Denke positiv! Wenn Sie bereit sind, das bloße Reagieren auf Schwachstellen zu beenden und stattdessen den Fokus auf die Implementierung von starken Sicherheitsfunktionen in der Anwendung legen wollen, ist das OWASP Proactive Controls-Projekt ein guter Startpunkt für Entwickler, um Sicherheit in ihre Anwendungen einzubauen. Der OWASP Application Security Verification Standard (ASVS) ist ein Leitfaden für Organisationen und Prüfer von Anwendungen.

Nutze Tools mit Bedacht! Sicherheitslücken können sehr komplex und versteckt im Code sein. Oft ist zum Finden und Beseitigen dieser Lücken der Einsatz von Experten mit Profi-Tools am kosteneffektivsten. Das alleinige Vertrauen auf Tools gibt ein trügerisches Sicherheitsgefühl und wird nicht empfohlen.

Schauen Sie über den Tellerrand! Machen Sie Sicherheit zu einem integrierten Bestandteil Ihrer IT-Organisation. Informieren Sie sich über das OWASP Software Assurance Maturity Model (SAMM).

Danksagung

Unser Dank gilt den Firmen für das Bereitstellen der Daten über Sicherheitslücken für die 2017-Aktualisierung. Wir erhielten mehr als 40 Antworten auf unseren Aufruf zur Datenerhebung. Zum ersten Mal sind alle zu dem neuen Release beigesteuerten Daten und die vollständige Liste der Mitwirkenden öffentlich einsehbar. Wir denken, dass dies eine der größeren vielfältigeren Schwachstellensammlungen ist, die je öffentlich gesammelt wurden.

Aus Platzgründen werden die beitragenden Firmen auf einer eigenen Seite gewürdigt. Wir möchten diesen Organisationen herzlichst dafür danken, dass sie ganz vorne dabei sind und die gesammelten Schwachstellen öffentlich zur Verfügung gestellt haben. Wir hoffen, das wird sich weiterentwickeln und weitere Organisationen ermutigen diese Richtung zu gehen mit dem Ziel eine nachweisbaren Sicherheit. OWASP Top 10 wäre nicht möglich ohne diese fantastischen Beiträge.

Ein großer Dank geht an über 500 Einzelpersonen die sich die Zeit für die Expertenumfrage nahmen. Ihre Stimme half bei der Aufnahme von zwei neuen Risiken in die OWASP Top 10. Die Kommentare, Ermutigungen und Kritikpunkte waren durchgehend willkommen.
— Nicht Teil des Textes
(** every [get_op_function] moves the counter past its operand by the size that
    [advance] counts for it, so an instruction finds its next operand where the
    size computation puts it. *)
Theorem get_op_moves pr k :
  moves (get_op_bool pr) ∧ moves (get_op_int pr) ∧ moves (get_op_float pr) ∧
  moves (get_op_node pr) ∧ moves (get_op_ptr pr) ∧ moves (get_op_list pr k) ∧
  moves (get_op_string pr).
Proof.
  split_and!; intros v m s x m' s' H;
    unfold get_op_bool, get_op_int, get_op_float, get_op_node, get_op_ptr, get_op_string in H;
    try (unfold get_op_list in H; destruct k); operand_moves; exact_code; operand_sizes.
Qed.

(** ** The two ways to match *)

Lemma swrap_swrap z : swrap 32 (swrap 32 z) = swrap 32 z.
Proof. apply swrap_id; [lia |]. apply swrap_range. lia. Qed.

Lemma reads_get_reg n : reads (get_reg n).
Proof. unfold get_reg. solve_reads. Qed.
Lemma reads_get_tuple n : reads (get_tuple n).
Proof. unfold get_tuple, get_ptr. solve_reads. Qed.
#[export] Hint Resolve reads_get_reg reads_get_tuple : exec.

Ltac solve_reads ::=
  repeat first
    [ apply reads_bind; [| intros ?] | apply reads_lift | apply reads_gets | apply reads_ret
    | apply reads_throw | apply reads_if | apply reads_get_reg | apply reads_get_tuple
    | match goal with |- reads (match ?x with _ => _ end) => destruct x end ].

Lemma reads_op_reg {A} (get : Z → exec A) v m : (∀ n, reads (get n)) → reads (op_reg get v m).
Proof. intros H. unfold op_reg. solve_reads. apply H. Qed.
Lemma reads_op_field pr {A} (get : tuple → nat → res A) m : reads (op_field pr get m).
Proof. unfold op_field, field_tuple, field_reg, field_num. solve_reads. Qed.
Lemma reads_op_const pr {A} (get : Z → exec A) m : (∀ n, reads (get n)) → reads (op_const pr get m).
Proof. intros H. unfold op_const. solve_reads. apply H. Qed.

Lemma reads_get_op pr v m :
  reads (get_op_int pr v m) ∧ reads (get_op_float pr v m) ∧ reads (get_op_node pr v m).
Proof.
  unfold get_op_int, get_op_float, get_op_node, get_node_val. split_and!.
  all: repeat first
    [ apply reads_op_field | apply reads_op_reg; intros ? | apply reads_op_const; intros ?
    | progress solve_reads
    | progress unfold get_int, get_float, get_node, get_const_int, get_const_float, get_const_node, get_const ].
Qed.

Lemma reads_do_match pr t field v pc : reads (do_match pr t field v pc).
Proof.
  unfold do_match, field_tuple, field_reg, field_num, get_int, get_float, get_node. solve_reads.
Qed.

Lemma do_match_moves pr t field : moves (do_match pr t field).
Proof.
  intros v m s x m' s' H. unfold do_match in H. operand_moves.
  1-2: repeat match goal with
    | H : (match ?t with _ => _ end) _ = Ok _ |- _ => destruct t
    end; exec_inv.
  all: exact_code; unfold pcounter_move_field; operand_sizes.
Qed.

(** the result of a match against an operand of the type of the field *)
Ltac same_run :=
  repeat match goal with
  | H : ?r = Ok ?a, H' : ?r = Ok ?b |- _ =>
      first [ constr_eq a b; fail 1 | rewrite H in H'; injection H' as H'; subst ]
  end.

(** take apart the two runs on one operand, the type of the field being known *)
Ltac match_runs Ht :=
  unfold op_reg, op_field, op_const, get_int, get_float, get_node, field_tuple, field_reg,
    field_num in *;
  exec_inv; rewrite ?Ht in *;
  repeat match goal with
  | H : Ok _ = Ok _ |- _ => injection H as <-
  end; exec_inv; same_run.

Ltac by_code E v := apply Z.eqb_eq in E; subst v; closed_tests.

Lemma tuple_get_int_swrap t i z : Tuple.get_int t i = Ok z → z = swrap 32 z.
Proof. unfold Tuple.get_int. intros H. res_inv. unfold int_field. by rewrite swrap_swrap. Qed.

Lemma tuple_get_node_wrap t i z : Tuple.get_node t i = Ok z → z = wrap 32 z.
Proof. unfold Tuple.get_node. intros H. res_inv. unfold node_field. by rewrite (wrap_id 32 (wrap 32 _)) by (apply wrap_range; lia). Qed.

Lemma tuple_float_bits_wrap t i z : tuple_float_bits t i = Ok z → z = wrap 64 z.
Proof. unfold tuple_float_bits. intros H. res_inv. by rewrite (wrap_id 64 (wrap 64 _)) by (apply wrap_range; lia). Qed.

Lemma bytes_at_range cd n pc v :
  byte_code_ok cd → bytes_at cd n pc = Ok v → 0 <= v < 2 ^ (8 * Z.of_nat n).
Proof.
  intros Hok. revert pc v. induction n as [|n IH]; intros pc v H; cbn [bytes_at] in H.
  - injection H as <-. cbn. lia.
  - apply res_bind_ok in H as (b & Hb & H). apply res_bind_ok in H as (r & Hr & H).
    injection H as <-. apply byte_at_ok in Hb as [_ Hb]. apply IH in Hr.
    assert (0 <= b < 256) by exact (Forall_lookup_1 _ _ _ _ Hok Hb).
    replace (8 * Z.of_nat (S n)) with (8 + 8 * Z.of_nat n) by lia.
    rewrite Z.pow_add_r by lia. change (2 ^ 8) with 256. lia.
Qed.
Lemma inv_pop s cs :
  queue_inv s cs → popping s = true →
  ∃ d x y cs' s', cs = (shead s, d) :: (x, y) :: cs' ∧ safe_pop s = Ok (y, s') ∧
                  queue_inv s' ((x, y) :: cs').
Proof.
  intros Hi Hpop. destruct (chain_head _ _ Hi) as (d & cs' & ->).
  destruct Hi as [Hch Hnd Ht Hp Ho Ha Hs Hk Hf Hl]. specialize (Hp Hpop).
  destruct Hch as (_ & nx & Hh & Hch).
  destruct cs' as [|[x y] cs'].
  { exfalso. apply Hp. symmetry. by apply list_elem_of_singleton. }
  destruct Hch as (-> & nx' & Hx & Hch).
  exists d, x, y, cs'. unfold safe_pop. rewrite Hh. cbn. rewrite Hx. cbn. eexists. split; [done|]. split; [done|].
  cbn in Hnd. apply NoDup_cons in Hnd as [Hni Hnd].
  constructor; cbn; [|done| |done| |done|done| | |].
  - eauto.
  - apply elem_of_cons in Ht as [Ht|Ht]; [by rewrite Ht in Hp|done].
  - intros i p Hip. destruct (Ho _ _ Hip) as (? & ? & Hdis & ?). split_and!; [done|done| |done].
    intros a Hao Hin. eapply Hdis; [done|]. apply elem_of_cons. by right.
  - intros i p Hip. pose proof (Hk _ _ Hip) as Hkp.
    destruct (at_ p) as [|?|l [n|]|l [n|]|l]; cbn in *; try done.
    intros Hin. apply Hkp. apply elem_of_cons. by right.
  - intros a [->%elem_of_singleton|Haf]%elem_of_union.
    + split_and!; [eauto|done|]. intros j q Hq Hin. destruct (Ho _ _ Hq) as (_ & _ & Hdis & _).
      eapply Hdis; [done|]. by left.
    + destruct (Hf _ Haf) as (? & Hni' & ?). split_and!; [done| |done].
      intros Hin. apply Hni'. apply elem_of_cons. by right.
  - intros a z Haz Hno. pose proof (Hl _ _ Haz Hno) as H. exact H.
Qed.
(* ===== verification/DoubleQueue.v ===== *)
(** The intrusive double queues: [queue/intrusive.hpp],
    [queue/intrusive_implementation.hpp], [queue/unsafe_double_queue.hpp] and
    [queue/safe_double_queue.hpp], which is the same code under a lock.  The links are
    fields of the queued objects. *)

From Stdlib Require Import ZArith Lia Bool.
From stdpp Require Import base tactics list numbers option gmap.
From S2P Require Import Prelude LinearQueue.

#[local] Open Scope Z_scope.

(** [DECLARE_DOUBLE_QUEUE_NODE] *)
Record links : Type := mk_links {
  inext : option positive;
  iprev : option positive;
  in_queue_flag : bool
}.

(** [INIT_DOUBLE_QUEUE_NODE] *)
Definition init_links : links := mk_links None None false.

Definition set_inext (p : option positive) (n : links) : links := mk_links p (iprev n) (in_queue_flag n).
Definition set_iprev (p : option positive) (n : links) : links := mk_links (inext n) p (in_queue_flag n).
Definition set_flag (b : bool) (n : links) : links := mk_links (inext n) (iprev n) b.

(** the objects that can be queued, and the queue *)
Abbreviation objects := (gmap positive links).

Record double_queue : Type := mk_double_queue {
  dhead : option positive;
  dtail : option positive;
  dtotal : Z
}.

Definition new_double_queue : double_queue := mk_double_queue None None 0.

Definition object (a : positive) (os : objects) : res links := of_option (os !! a).
Definition update_object (a : positive) (f : links → links) (os : objects) : res objects :=
  let* n := object a os in Ok (<[a := f n]> os).
(** [if(p) ...] *)
Definition if_object (p : option positive) (f : links → links) (os : objects) : res objects :=
  match p with None => Ok os | Some a => update_object a f os end.

Definition is_null_ptr (p : option positive) : bool := match p with None => true | Some _ => false end.

Definition double_empty (q : double_queue) : bool := is_null_ptr (dhead q).
Definition double_size (q : double_queue) : Z := dtotal q.
Definition in_queue (a : positive) (os : objects) : res bool := res_map in_queue_flag (object a os).

(** [assert] on a field of the object a pointer points to *)
Definition assert_object (p : option positive) (f : links → bool) (os : objects) : res unit :=
  let* a := of_option p in
  let* n := object a os in
  asserting (f n) (Ok ()).

Definition push_head_node (a : positive) (q : double_queue) (os : objects)
  : res (double_queue * objects) :=
  let* _ := assert_object (Some a) (λ n, negb (in_queue_flag n)) os in
  let* os := update_object a (λ n, set_inext (dhead q) (set_flag true n)) os in
  let t := match dtail q with None => Some a | t => t end in
  let* os := if_object (dhead q) (set_iprev (Some a)) os in
  let* _ := assert_object t (λ n, is_null_ptr (inext n)) os in
  let* _ := assert_object (Some a) (λ n, is_null_ptr (iprev n)) os in
  Ok (mk_double_queue (Some a) t (wrap 64 (dtotal q + 1)), os).

Definition push_tail_node (a : positive) (q : double_queue) (os : objects)
  : res (double_queue * objects) :=
  let h := match dhead q with None => Some a | h => h end in
  let* os := update_object a (set_iprev (dtail q)) os in
  let* os := if_object (dtail q) (set_inext (Some a)) os in
  let* _ := assert_object (Some a) (λ n, negb (in_queue_flag n)) os in
  let* os := update_object a (λ n, set_inext None (set_flag true n)) os in
  let* _ := assert_object (Some a) (λ n, is_null_ptr (inext n)) os in
  Ok (mk_double_queue h (Some a) (wrap 64 (dtotal q + 1)), os).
Wir wissen Ihre Zeit ist wertvoll und wir möchten Ihnen dafür danken.

Wir wollen uns bei jenen Personen bedanken, die in besonderem Maße konstruktive Kommentare und Zeit für den Review dieses Updates beigesteuert haben. So weit wie möglich sind sie auf der Seite ‘Danksagung’ aufgeführt.

Abschließend danken wir im Voraus allen Übersetzern dort draußen, die auf Grundlage diese Ausgabe eine neue Version der Top 10 in zahlreichen Sprachen erstellen, um die OWASP Top 10 auf dem ganzen Planet leichter zugänglich zu machen.